Maria Sagheddu, este é seu nome de Batismo, foi uma menina um
tanto incomum à sua época e ao seu povoado, pois, naquela ardorosa população
católica, era bastante arredia às práticas religiosas, não obstante a
insistência de sua mãe para que ela fosse à Missa e se envolvesse num dos
apostolados de então. As orações de sua mãe, assim como todas as nossas preces,
não foram, todavia, em vão. Aos 17 anos, preparou-se para receber o sacramento
da Crisma e, aos 18, ingressou na Ação Católica atraída por seus grandes
ideais, ou seja, a Eucaristia, o apostolado e o heroísmo cristão. Era bonita e,
por isso, atraía os rapazes da vila em que morava; recebeu muitas propostas de
namoro e casamento, mas as recusou, pois sentia-se chamada por Deus a doar-lhe
a vida.

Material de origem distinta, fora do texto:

(* ===== verification/Matchmaking.v ===== *)
(** * Matchmaking

    [game-allocation.service.ts] and [matchmaking.service.ts]: guests join and
    leave the queue, pairs of guests are reserved and given a game, and what a
    failure or a crash left half done is completed or undone. *)

From S2P Require Export MatchmakingScripts Presence GameRepository ChessEngine.
From S2P Require Import GameLifecycleRepository.
Local Open Scope string_scope.
Local Open Scope list_scope.
Local Open Scope Z_scope.

(** ** The allocation service *)
Module Allocation.
Import Scripts.
Section Service.
Context `{Prisma} `{ChessJs} `{Redis} (config : AppConfig).

(** What [allocate] asks of the repository. *)
Definition allocateInput (rv : MatchReservation) (observedAt : Z) (firstGuestIsWhite : bool)
    (initial : ReplayedPosition) : Games.AllocateGame :=
  Games.mkAllocateGame (if firstGuestIsWhite then rv_b rv else rv_a rv) (rv_gameId rv)
    (rp_fen initial) (observedAt + Zpos (JOIN_DEADLINE_MS config)) (rv_matchId rv) "BLITZ"
    observedAt (rp_pgn initial) (Z.of_N (TIME_INCREMENT_MS config))
    (Zpos (TIME_INITIAL_MS config)) (if firstGuestIsWhite then rv_a rv else rv_b rv).

Definition allocate (rv : MatchReservation) (observedAt : Z) : Prog Games.GameAllocation :=
  match newGame with
  | Err e => Throw (EApp e)
  | Ok initial =>
      database (fun x db =>
        Games.allocate (x_env x) (allocateInput rv observedAt (x_coin x) initial) db)
  end.

Definition findByMatchId (matchId : string) : Prog (option Games.GameAllocation) :=
  query (fun _ db => Games.findByMatchId db matchId).

Definition listActive (limit : nat) (cursor : option Games.GameAllocationCursor)
    : Prog (list Games.GameAllocation) :=
  query (fun _ db => Games.findActiveAllocations db limit cursor).

Definition eligibility (guest : string) (observedAt : Z) : Prog Games.GuestMatchEligibility :=
  query (fun _ db => Ok (Games.getGuestMatchEligibility db guest observedAt)).
End Service.
End Allocation.

(** ** The matchmaking service *)
Module Matchmaking.
Import Scripts.

Record MatchmakingEffects : Type := mkEffects {
  me_allocations : list Games.GameAllocation;
  me_requeued : list Requeued;
  me_removed : list RemovedQueueGuest
}.
(* ===== verification/Protocol.v ===== *)
(** * The messages of the realtime protocol

    [protocol.schemas.ts]: what clients may send, what the server sends, and the
    acknowledgments, as types with the schemas that read them. [realtime-protocol.service.ts]
    is in [RealtimeProtocol]. *)

From S2P Require Export Snapshots RealtimeErrors Text.
From Stdlib Require Import Ascii.
Local Open Scope string_scope.
Local Open Scope list_scope.
Local Open Scope Z_scope.

(** [z.iso.datetime()]'s test on strings is zod's own. *)
Class ZodDatetime : Type := { zod_datetime : string -> bool }.

Module Protocol.

(** ** What clients send *)

Inductive ClientEvent : Type :=
| QueueJoin
| QueueLeave
| GameReady (gameId : string) (gameVersion : Z)
| MoveSubmit (clientMoveId gameId : string) (gameVersion : Z)
    (from to : string) (promotion : option PromotionPiece)
| GameResign (gameId : string) (gameVersion : Z)
| GameSync (gameId : option string) (gameVersion : option Z)
| HeartbeatPing (lastKnownGameVersion : option Z).

Record ClientEventEnvelope : Type := mkClientEnvelope {
  ce_correlationId : option string;
  ce_event : ClientEvent;
  ce_eventId : string;
  ce_timestamp : Z
}.

Definition client_type (e : ClientEvent) : string :=
  match e with
  | QueueJoin => "queue.join"
  | QueueLeave => "queue.leave"
  | GameReady _ _ => "game.ready"
  | MoveSubmit _ _ _ _ _ _ => "move.submit"
  | GameResign _ _ => "game.resign"
  | GameSync _ _ => "game.sync"
  | HeartbeatPing _ => "heartbeat.ping"
  end.

(** ** What the server sends *)

Record ProtocolErrorPayload : Type := mkErrorPayload {
  pe_authoritativeVersion : option Z;
  pe_code : ProtocolErrorCode;
  pe_message : string;
  pe_retryAfterMs : option Z;
  pe_retryable : bool
}.

Inductive QueueLeftReason : Type :=
| LeftRequested | LeftMatched | LeftDisconnected | LeftTimeout | LeftStale.

#[export] Instance QueueLeftReason_toString : ToString QueueLeftReason := fun r =>
  match r with
  | LeftRequested => "requested"
  | LeftMatched => "matched"
  | LeftDisconnected => "disconnected"
  | LeftTimeout => "timeout"
  | LeftStale => "stale"
  end.

Definition allLeftReasons : list QueueLeftReason :=
  [LeftRequested; LeftMatched; LeftDisconnected; LeftTimeout; LeftStale].

Record MatchFoundPayload : Type := mkMatchFound {
  mf_color : WireColor;
  mf_joinDeadline : Z;
  mf_opponentAvatar : string;
  mf_opponentName : string;
  mf_incrementMs : Z;
  mf_initialMs : Z
}.

(** The clocks of a game that is not running, or whose running side is fixed by the
    type of the message. *)
Record FixedClocks : Type := mkFixedClocks { fc_blackMs : Z; fc_serverTime : Z; fc_whiteMs : Z }.

Record MoveAcceptedPayload : Type := mkMoveAccepted {
  ma_check : bool;
  ma_clocks : SnapshotClocks;
  ma_fenAfter : string;
  ma_ply : Z;
  ma_san : string;
  ma_turn : WireColor;
  ma_uci : string
}.

Record GameEndedPayload : Type := mkGameEnded {
  ge_clocks : FixedClocks;
  ge_finalFen : string;
  ge_pgn : string;
  ge_result : GameResult;
  ge_termination : GameTermination
}.

Inductive ServerPayload : Type :=
| SessionReady (activeGameId : option string) (guest : AuthenticatedSocketIdentity)
| QueueJoined (position : option Z) (since : Z)
| QueueLeft (reason : QueueLeftReason)
| MatchFound (found : MatchFoundPayload)
| GameSnapshot (snapshot : GameSnapshotPayload)
| GameStarted (clocks : FixedClocks) (initialFen : string)
| MoveAccepted (move : MoveAcceptedPayload)
| MoveRejected (error : ProtocolErrorPayload)
| Disconnected (color : WireColor) (graceDeadline : Z)
| Reconnected (color : WireColor)
| GameEnded (ended : GameEndedPayload)
| HeartbeatPong (presenceExpiresInMs serverTime : Z)
| ServerError (error : ProtocolErrorPayload).

Definition server_type (p : ServerPayload) : string :=
  match p with
  | SessionReady _ _ => "session.ready"
  | QueueJoined _ _ => "queue.joined"
  | QueueLeft _ => "queue.left"
  | MatchFound _ => "match.found"
  | GameSnapshot _ => "game.snapshot"
  | GameStarted _ _ => "game.started"
  | MoveAccepted _ => "move.accepted"
  | MoveRejected _ => "move.rejected"
  | Disconnected _ _ => "player.disconnected"
  | Reconnected _ => "player.reconnected"
  | GameEnded _ => "game.ended"
  | HeartbeatPong _ _ => "heartbeat.pong"
  | ServerError _ => "server.error"
  end.

(** Which move and game a message is about. *)
Record Subject : Type := mkSubject {
  sj_clientMoveId : option string;
  sj_gameId : option string;
  sj_gameVersion : option Z
}.
Definition no_subject : Subject := mkSubject None None None.
Definition of_game (gameId : string) (gameVersion : Z) : Subject :=
  mkSubject None (Some gameId) (Some gameVersion).

Record ServerEventEnvelope : Type := mkServerEnvelope {
  se_correlationId : option string;
  se_eventId : string;
  se_payload : ServerPayload;
  se_subject : Subject;
  se_timestamp : Z
}.

Inductive RealtimeAck : Type :=
| AckSuccess (requestEventId correlationId : string) (payload : ServerPayload)
    (gameVersion : option Z)
| AckFailure (requestEventId correlationId : string) (error : ProtocolErrorPayload)
    (type : ResponseType) (gameVersion : option Z).

(** ** Schemas *)

Section Schemas.
Context `{Zod} `{ZodDatetime}.

Notation uuidV4 := z_uuidv4.
Notation epochMs := z_int_nonnegative.
Notation gameVersionSchema := z_int_nonnegative.
Notation clockMs := z_int_nonnegative.

(** [z.literal(n)], [z.literal(true)], [z.null()] *)
Definition z_number_literal (n : Z) : parser () := fun j =>
  match j with JNum m => if m =? n then Some () else None | _ => None end.
Definition z_boolean_literal (v : bool) : parser () := fun j =>
  match j with JBool u => if Bool.eqb u v then Some () else None | _ => None end.
Definition z_only_null : parser () := fun j => match j with JNull => Some () | _ => None end.

Definition emptyPayload : parser () := z_object [] (fun _ => Some ()).
Definition blitzPayload : parser () :=
  z_object ["mode"] (fun f => _ ← z_field f "mode" (z_literal "blitz"); Some ()).

(** *** Of clients *)

(** [clientFields], with the payload and the type, around what is left. *)
Definition clientEnvelope (type : string) (keys : list string)
    (body : list (string * json) -> option ClientEvent) : string * parser ClientEventEnvelope :=
  (type,
   z_object (["correlationId"; "eventId"; "protocolVersion"; "timestamp"; "payload"; "type"] ++ keys)
     (fun f =>
        correlationId ← z_optional_field f "correlationId" uuidV4;
        eventId ← z_field f "eventId" uuidV4;
        _ ← z_field f "protocolVersion" (z_number_literal PROTOCOL_VERSION);
        timestamp ← z_field f "timestamp" epochMs;
        event ← body f;
        _ ← z_field f "type" (z_literal type);
        Some (mkClientEnvelope correlationId event eventId timestamp))).

Definition queueJoinEnvelopeSchema :=
  clientEnvelope "queue.join" [] (fun f => _ ← z_field f "payload" blitzPayload; Some QueueJoin).

Definition queueLeaveEnvelopeSchema :=
  clientEnvelope "queue.leave" [] (fun f => _ ← z_field f "payload" blitzPayload; Some QueueLeave).

Definition gameReadyEnvelopeSchema :=
  clientEnvelope "game.ready" ["gameId"; "gameVersion"] (fun f =>
    gameId ← z_field f "gameId" uuidV4;
    gameVersion ← z_field f "gameVersion" gameVersionSchema;
    _ ← z_field f "payload" emptyPayload;
    Some (GameReady gameId gameVersion)).

(** [/^[a-h][1-8]$/] *)
Definition SQUARE (s : string) : bool := matches [char_in "a" "h"; char_in "1" "8"] (chars s).

Definition movePayload : parser (string * option PromotionPiece * string) :=
  z_object ["from"; "promotion"; "to"] (fun f =>
    from ← z_field f "from" (z_string_where SQUARE);
    promotion ← z_optional_field f "promotion" (z_enum [pq; pr; pb; pn]);
    to ← z_field f "to" (z_string_where SQUARE);
    Some (from, promotion, to)).

Definition moveSubmitEnvelopeSchema :=
  clientEnvelope "move.submit" ["clientMoveId"; "gameId"; "gameVersion"] (fun f =>
    clientMoveId ← z_field f "clientMoveId" uuidV4;
    gameId ← z_field f "gameId" uuidV4;
    gameVersion ← z_field f "gameVersion" gameVersionSchema;
    move ← z_field f "payload" movePayload;
    Some (MoveSubmit clientMoveId gameId gameVersion move.1.1 move.2 move.1.2)).

Definition gameResignEnvelopeSchema :=
  clientEnvelope "game.resign" ["gameId"; "gameVersion"] (fun f =>
    gameId ← z_field f "gameId" uuidV4;
    gameVersion ← z_field f "gameVersion" gameVersionSchema;
    _ ← z_field f "payload" emptyPayload;
    Some (GameResign gameId gameVersion)).

Definition gameSyncEnvelopeSchema :=
  clientEnvelope "game.sync" ["gameId"; "gameVersion"] (fun f =>
    gameId ← z_optional_field f "gameId" uuidV4;
    gameVersion ← z_optional_field f "gameVersion" gameVersionSchema;
    _ ← z_field f "payload" emptyPayload;
    Some (GameSync gameId gameVersion)).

Contudo, não sabia como fazer isso por desconhecer, em seus detalhes,
as formas de vida consagrada, mas Dom Basílio Meloni, piedoso pároco de
Dorgali, a orientou e enviou, por fim, com o pleno consentimento da jovem, ao
mosteiro trapista de Grottaferrata ou de Grota, como era conhecido.
Vocação
Maria estava plenamente convicta de sua vocação. A própria mãe é
quem nos conta sobre o último encontro entre elas antes da partida para a Trapa
: ‘Recordo que no dia em que ela partiu, eu chorava enquanto me despedia. Maria
me perguntou a razão do meu pranto e me disse : ‘Porque choras, não és nem
digna de ter uma filha monja’. Então, eu lhe disse : ‘Fica com Deus e
que Ele te ajude’. Conformei-me e dizia : ‘Prefiro que Deus a leve para
o céu do que ela volte para a casa. Só uma prima a acompanhou até o trem
para levar-lhe uma pequena mala, pois o padre Meloni não queria que fosse muita
gente se despedir dela’ (Cartas da Trapa, p. 28). Chegou a
Grottaferrata em 30 de setembro de 1935. Tinha apenas 21 anos, mas era
interiormente madura para saber que quem coloca a mão no arado com Cristo não
deve olhar para trás (cf. Lc 9,62).
Em poucos dias, apaixonou-se pela vida trapista. E, aqui, para que
os leitores não se percam, desejo expor, de acordo com o próprio livro
recém-lançado, o que é, afinal, a Ordem Cisterciense da Estrita
Observância ou Trapista. ‘Trata-se de uma Ordem
Contemplativa que segue a Regra de São Bento escrita, no século VI, na Itália.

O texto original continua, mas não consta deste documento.